__Exercise data__.

(** * tlcl HMAC functions: TSS_CheckHMAC and TSS_AuthHMAC

    A shallow embedding of [lib/tlcl/tlcl_hmac.c].  The two C functions read
    caller-supplied buffers through raw pointers, so the embedding keeps the
    pointers (a pointer is either NULL or designates an object of known
    extent), records every access the code performs, and makes the undefined
    behaviours of C (NULL dereference, access outside an object, a [va_arg]
    that does not match what the caller pushed) an explicit [Fault] outcome
    distinct from every value the functions can return. *)

From Stdlib Require Import ZArith List Bool Lia.
From Stdlib Require Import Strings.Byte.
Import ListNotations.
Open Scope Z_scope.

(** ** Bytes, pointers and objects *)

Definition uint8 := byte.
Definition bytes := list uint8.

(** A C pointer argument: [None] is NULL, [Some b] points at the first byte
    of an object whose contents (and extent) are [b]. *)
Definition ptr := option bytes.

Definition is_null (p : ptr) : bool :=
  match p with None => true | Some _ => false end.

Definition Zlength' (b : bytes) : Z := Z.of_nat (length b).

(** [slice b off len]: the [len] bytes of [b] from index [off]. *)
Definition slice (b : bytes) (off len : Z) : bytes :=
  firstn (Z.to_nat len) (skipn (Z.to_nat off) b).

Definition in_bounds (b : bytes) (off len : Z) : bool :=
  (0 <=? off) && (0 <=? len) && (off + len <=? Zlength' b).

Definition wrap32 (x : Z) : Z := x mod 2 ^ 32.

__Work task__.
Up to and including the last line of the data, copy each line exactly, starting with the line that contains "(0 <=? off) && (0".

__Task solution__.
  (0 <=? off) && (0 <=? len) && (off + len <=? Zlength' b).

Definition wrap32 (x : Z) : Z := x mod 2 ^ 32.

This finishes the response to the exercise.